Tuesday, December 13, 2022

B-i-t-c-h spells dismissal

We're a team, we need to work together. Maybe we need to have a department meeting where we workshop with each other and really get to know each other. There's going to be days where you're going to be a B-I-T-C-H and there's going to be days where [the female servers] [are] going to be anxious and flip out and you need to be able to calm them down and get them what they need and not taking things personally so that they don't reflect of an image of you that may not be fully accurate.

That's what Tina Braunstein, a bartender working at The Plaza Hotel, claims one of her supervisors, Martin Mariano, told her during her 60-day review. When the hotel terminated her employment shortly thereafter and during her probationary period, she pointed to Mariano's spelling of "b-i-t-c-h" as evidence of his sexually discriminatory motive.

The 2nd Circuit disagreed.

Use of the word "bitch," by itself, does not automatically command an inference of gender-based hostility.… Here, the word was used as part of a larger conversation … about the importance of teamwork, Braunstein's communications issues with staff members, and methods to ameliorate ill feelings that had developed. It is clear on this evidence that Mariano was not expressing disdain or animus against women. He was merely telling one woman how aspects of her behavior affected her job performance.
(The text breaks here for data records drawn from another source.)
(** ** An example: one segment of a page, a block and a zone *)

Definition ex_memseg : list rte_memseg := [Memseg (2 ^ 20) (2 ^ 40) 4096 (2 ^ 21) 0 0].
Definition ex_c0 : mem_config := default blank (rte_eal_memzone_init ex_memseg false blank).
Definition ex_malloc : mem * Z := default (no_mem, 0) (rte_malloc_socket ex_memseg true 0 1000 256 (-1) (heapmem ex_c0)).
Definition ex_c1 : mem_config := ex_c0 <| heapmem := fst ex_malloc |>.
Definition ex_L : list (Z * Z) := grant (fst ex_malloc) (snd ex_malloc) [].
Definition ex_reserve : mem_config * (nat + Z) := default (blank, inr 0) (memzone_reserve_aligned_thread_unsafe ex_memseg true 0 "RG_ring" 500 0 0 64 0 ex_c1).
Definition ex_c2 : mem_config := fst ex_reserve.

Lemma ex_memsegs_ok : memsegs_ok ex_memseg 0.
Proof. split; [repeat constructor; try (vm_compute; done); by exists (2 ^ 34)|by repeat constructor|done]. Qed.
Lemma ex_asks size k : 0 < size <= 10000 → 0 <= k <= 12 → asks size (2 ^ k) 0 (segs0 ex_memseg).
Proof.
  intros Hs Hk. pose proof (Z.pow_le_mono_r 2 k 12 ltac:(lia) ltac:(lia)). pose proof (Z.pow_pos_nonneg 2 k ltac:(lia) ltac:(lia)).
  split; [lia|exists k; split; [lia|done]|by left| |lia]. unfold segs0. repeat constructor; simpl; lia.
Qed.
Lemma ex_run0 b : run ex_memseg true 0 ex_c0 b [].
Proof. apply run_init. vm_compute. reflexivity. Qed.
Lemma ex_run1 b : run ex_memseg true 0 ex_c1 b ex_L.
Proof.
  eapply (run_malloc _ _ _ ex_c0 b [] 1000 256 (-1)); [apply ex_run0| |vm_compute; reflexivity]. right. split_and!; [|done|done|done]. apply (ex_asks 1000 8); lia.
Qed.
Lemma ex_zone_asks : zone_asks true 0 "RG_ring" 500 0 64 0 (segs0 ex_memseg).
Proof. split; [done|done|by right|done| |by left|done]. apply (ex_asks 512 6); lia. Qed.
Lemma ex_run2 b : run ex_memseg true 0 ex_c2 b ex_L.
Proof. eapply (run_reserve _ _ _ ex_c1 b ex_L "RG_ring" 500 0 0 64 0); [apply ex_run1|left; apply ex_zone_asks|vm_compute; reflexivity]. Qed.

Lemma memory_calls_safe_witness : held ex_c2 ex_L = [(2 ^ 40 + 2816, 1024); (2 ^ 40 + 2240, 512)] ∧ disjoint_blocks (held ex_c2 ex_L).
Proof. split; [vm_compute; reflexivity|]. destruct (memory_calls_safe ex_memseg true 0 ex_c2 ∅ ex_L ex_memsegs_ok (ex_run2 ∅)) as [H _]. exact H. Defined.

Definition ex_freed : mem := match rte_free (snd ex_malloc) (heapmem ex_c1) with Some (Ret m) => m | _ => no_mem end.
Lemma ex_run3 b : run ex_memseg true 0 (ex_c1 <| heapmem := ex_freed |>) b [].
Proof.
  assert (forget (snd ex_malloc) ex_L = []) as <- by (vm_compute; reflexivity). eapply (run_free _ _ _ ex_c1 b ex_L (snd ex_malloc) 1024); [apply ex_run1| |vm_compute; reflexivity].
  assert (ex_L = [(snd ex_malloc, 1024)]) as -> by (vm_compute; reflexivity). left.
Qed.
Lemma memory_all_returned_witness : malloc_heap_get_stats 0 ex_freed = malloc_heap_get_stats 0 (heapmem ex_c0).
Proof.
  destruct (memory_all_returned ex_memseg true 0 (ex_c1 <| heapmem := ex_freed |>) ∅ ex_c0 0 ex_memsegs_ok (ex_run3 ∅)) as [H _]; [vm_compute; reflexivity|vm_compute; reflexivity|lia|exact H].
Defined.

Lemma ex_inv0 : inv (heapmem ex_c0) (segs0 ex_memseg).
Proof.
  destruct (good_init ex_memseg 0 ex_memsegs_ok) as (c & Hc & Hg). assert (rte_eal_memzone_init ex_memseg false blank = Some ex_c0) as He by (vm_compute; reflexivity).
  rewrite He in Hc. apply (inj Some) in Hc. rewrite Hc. apply (zi_inv _ _ _ (gd_zinv _ _ _ _ Hg)).
Qed.
Lemma heap_alloc_exact_witness : ∃ m' r, malloc_heap_alloc ex_memseg 0 1000 0 256 2048 (heapmem ex_c0) = Some (m', r) ∧ (r = NULL → m' = heapmem ex_c0).
Proof.
  destruct (heap_alloc_exact ex_memseg (heapmem ex_c0) (segs0 ex_memseg) 0 1000 0 256 2048) as (m' & r & H1 & _ & H3 & _); [apply ex_inv0|lia|apply mapped0| |right; vm_compute; done|eauto].
  split; [lia|by exists 8|right; by exists 11| |lia]. unfold segs0. repeat constructor; simpl; lia.
Defined.

Lemma heap_stats_exact_witness : ∃ st, malloc_heap_get_stats 0 (heapmem ex_c0) = Some st ∧ heap_freesz_bytes st = 4032.
Proof.
  destruct (heap_stats_exact (heapmem ex_c0) (segs0 ex_memseg) 0) as (st & H1 & _ & H2 & _); [apply ex_inv0|lia|]. exists st. split; [done|]. rewrite H2. vm_compute. reflexivity.
Defined.

(** ** Zones by name *)

Lemma lookup_other memseg c segs c' segs' i z name : zinv memseg c segs → zinv memseg c' segs' → memzone c' = <[i := z]> (memzone c) → strlen name < RTE_MEMZONE_NAMESIZE →
  (∀ y, memzone c !! i = Some y → in_use y → z_name y ≠ name) → (in_use z → z_name z ≠ name) → rte_memzone_lookup name c' = rte_memzone_lookup name c.
Proof.
  intros HI HI' Hmz Hn Hold Hnew. destruct (rte_memzone_lookup name c) as [j|] eqn:Hc.
  - apply (lookup_found memseg c segs name j HI Hn) in Hc as (y & Hj & Hu & Hy). apply (lookup_found memseg c' segs' name j HI' Hn). exists y. split_and!; [|done|done]. rewrite Hmz.
    destruct (decide (j = i)) as [->|]; [by apply Hold in Hj|]. by rewrite list_lookup_insert_ne.
  - destruct (rte_memzone_lookup name c') as [j|] eqn:Hc'; [|done]. apply (lookup_found memseg c' segs' name j HI' Hn) in Hc' as (y & Hj & Hu & Hy). rewrite Hmz in Hj.
    apply list_lookup_insert_Some in Hj as [(-> & <- & _)|[Hne Hj]]; [by apply Hnew in Hu|].
    assert (rte_memzone_lookup name c = Some j) as He by (apply (lookup_found memseg c segs name j HI Hn); eauto). congruence.
Qed.

(** Freeing a zone frees its name, and no other. *)
Lemma free_by_name memseg c segs i z : zinv memseg c segs → memzone c !! i = Some z → in_use z →
  ∃ c2, rte_memzone_free (Some i) c = Some (Ret (c2, 0)) ∧ rte_memzone_lookup (z_name z) c2 = None ∧
    ∀ other, strlen other < RTE_MEMZONE_NAMESIZE → other ≠ z_name z → rte_memzone_lookup other c2 = rte_memzone_lookup other c.
Proof.
  intros HI Hi Hu. destruct (memzone_free_ok memseg c segs i z HI Hi Hu) as (c2 & segs2 & k2 & Hfree & HI2 & _ & Hmz2 & _). exists c2. split; [done|]. split.
  - pose proof (zo_name _ _ _ (zi_zone _ _ _ HI _ _ Hi Hu)) as Hn. destruct (rte_memzone_lookup (z_name z) c2) as [j|] eqn:Hj; [|done].
    apply (lookup_found memseg c2 segs2 _ j HI2 Hn) in Hj as (y & Hj & Huy & Hy). rewrite Hmz2 in Hj.
    apply list_lookup_insert_Some in Hj as [(_ & <- & _)|[Hne Hj]]; [by destruct Huy|]. exfalso. apply Hne. symmetry. eapply (zi_apart _ _ _ HI j i y z); try done. by right.
  - intros other Ho Hne. eapply (lookup_other memseg c segs c2 segs2 i zero_memzone); [done..| |intros []; done]. intros y Hy _. congruence.
Qed.


(** ** Resizing keeps the contents *)

(** C29: [rte_realloc] of a block of less than 4 GiB in a heap in order, to a
    size above 0 that with the alignment, a power of two once rounded up, and 192
    bytes is not above the address of any memory segment, returns; when it returns
    [NULL] nothing has changed, and otherwise the block it returns begins with
    the contents of the old one, up to the smaller of the two sizes, and has the
    size that was asked for unless the old block had padding. *)
Theorem realloc_contents memseg hugepages sock r segs p n size align : inv (hdrs r) segs → mapped memseg segs → 0 <= any_socket sock < 8 → (p, n) ∈ live segs → n + 64 < 2 ^ 32 →
  asks (RTE_CACHE_LINE_ROUNDUP size) (align_of (roundup32 align)) 0 segs → 0 < size < 2 ^ 63 →
  ∃ r' q, rte_realloc memseg hugepages sock p size align r = Some (Ret (r', q)) ∧ (q = NULL → r' = r) ∧
    (q ≠ NULL → (∀ j, 0 <= j < Z.min n size → bytes r' !! (q + j) = bytes r !! (p + j)) ∧
       (malloc_elem_from_data p (hdrs r) = Some (p - MALLOC_ELEM_HEADER_LEN) → size <= usable (hdrs r') q)).
Proof.
  intros HI HM Hsk Hin Hn32 HA Hsz. destruct (realloc_ok memseg hugepages sock r segs p n size align HI HM Hin Hsk HA) as (gap & r' & q & Hgap & Hfd & Hm & Hr). exists r', q. split; [done|].
  destruct (roundup_size size Hsz) as (Hrs & _ & _). destruct (live_place _ _ _ _ HI Hin) as (_ & Hn & Hp & _). assert (Huse : ∀ m segs p k, inv m segs → (p, k) ∈ live segs → usable m p = k) by (intros; unfold usable; by erewrite validate_ok).
  destruct Hr as [m' segs' n' others HI' _ Hl1 Hl2 _ Hnn Hsn| |m' segs' q k others Hq HI' _ Hl1 Hl2 _ Hk]; cbn [hdrs bytes]; (split; [intros He; first [done | unfold NULL in He; lia]|]); intros Hqn; [|done|].
  - split; [done|]. intros Hfd'. rewrite Hfd in Hfd'. injection Hfd' as He. unfold MALLOC_ELEM_HEADER_LEN in He. rewrite (Huse m' segs' p n') by (done || rewrite Hl2; left). lia.
  - split; [|intros _; rewrite (Huse m' segs' q k) by (done || rewrite Hl2; left); lia]. intros j Hj. unfold memcpy. rewrite copy_from_lookup, u32_small by (unfold is_u32; lia).
    rewrite decide_True by lia. f_equal. lia.
Qed.

Lemma realloc_contents_witness : ∃ r' q, rte_realloc ex_memseg true 0 (2 ^ 40 + 2816) 3000 256 (Ram (heapmem ex_c1) {[2 ^ 40 + 2816 := 7]}) = Some (Ret (r', q)) ∧ (q ≠ NULL → bytes r' !! (q + 0) = Some 7).
Proof.
  destruct (run_good ex_memseg true 0 ex_c1 ∅ ex_L ex_memsegs_ok (ex_run1 ∅)) as [segs Hg]. assert (Hin : (2 ^ 40 + 2816, 1024) ∈ live segs).
  { pose proof (gd_own _ _ _ _ Hg) as Ho. rewrite Forall_forall in Ho. apply Ho. assert (ex_L = [(2 ^ 40 + 2816, 1024)]) as -> by (vm_compute; reflexivity). left. }
  destruct (realloc_contents ex_memseg true 0 (Ram (heapmem ex_c1) {[2 ^ 40 + 2816 := 7]}) segs (2 ^ 40 + 2816) 1024 3000 256) as (r' & q & Hm & _ & Hq).
  - apply (zi_inv _ _ _ (gd_zinv _ _ _ _ Hg)).
  - by eapply good_mapped.
  - done.
  - done.
  - lia.
  - eapply asks_layout; [apply (gd_layout _ _ _ _ Hg)|]. apply (ex_asks 3008 8); lia.
  - lia.
  - exists r', q. split; [exact Hm|]. intros Hn. destruct (Hq Hn) as [Hb _]. rewrite Hb by lia. cbn [bytes]. rewrite Z.add_0_r. apply lookup_singleton_eq.
Defined.

(** ** Defects, at concrete inputs *)

(** A block with padding that grows in place is one cache line too short:
    [malloc_elem_resize] counts the padding as usable. The caller gets its old
    pointer back for 2000 bytes, and the next header starts 16 bytes before
    their end. *)
Definition pad_heap : option (mem * Z) :=
  '(m, a) ← rte_malloc ex_memseg true 0 2048 0 (heapmem ex_c0);
  '(m, p) ← rte_malloc ex_memseg true 0 1792 128 m;
  x ← rte_free a m;
  match x with Ret m => Some (m, p) | Panic => None end.
Theorem realloc_padded_short : ∃ m p r', pad_heap = Some (m, p) ∧ usable m p = 1792 ∧ rte_realloc ex_memseg true 0 p 2000 128 (Ram m ∅) = Some (Ret (r', p)) ∧ usable (hdrs r') p = 1984.
Proof. eexists _, _, _. split_and!; [vm_compute; reflexivity|vm_compute; reflexivity|vm_compute; reflexivity|vm_compute; reflexivity]. Qed.

(** A size in the last cache line of the range rounds up to 0, and a block of 0 bytes is returned for it. *)
Theorem malloc_huge_granted : ∃ m' p, rte_malloc ex_memseg true 0 (2 ^ 64 - 1) 0 (heapmem ex_c0) = Some (m', p) ∧ p ≠ NULL ∧ usable m' p = 0.
Proof. eexists _, _. split_and!; [vm_compute; reflexivity|done|vm_compute; reflexivity]. Qed.

(** A request above the address of the segment: the start of the new block is
    computed below 0 and wraps around to an address far behind the segment,
    where the code writes its header. *)
Definition big_memseg : list rte_memseg := [Memseg (2 ^ 20) (2 ^ 40) (2 ^ 31) (2 ^ 21) 0 0].
Definition big_c0 : mem_config := default blank (rte_eal_memzone_init big_memseg false blank).
Theorem malloc_wild_block :
  (λ '(m, p), (p, usable m p)) <$> rte_malloc big_memseg true 0 (2 ^ 63) 0 (heapmem big_c0) = Some (2 ^ 63 + 2 ^ 40 + 2 ^ 31 - 64, 2 ^ 63).
Proof. vm_compute. reflexivity. Qed.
In this context, the word did not give rise to an inference of gender hostility.

As this case illustrates, there's a big distinction between saying certain words to someone as compared to about someone. Sometimes a swear word is just a swear word, and not evidence of discriminatory animus. We can all strive to do better with the words we choose to use to communicate with our employees, and employers should communicate their expectations of their employees in this regard. Yet, just because we may choose saltier language from time to time doesn't mean we harbor an intent to discriminate, even if that word can, in certain circumstances, offend.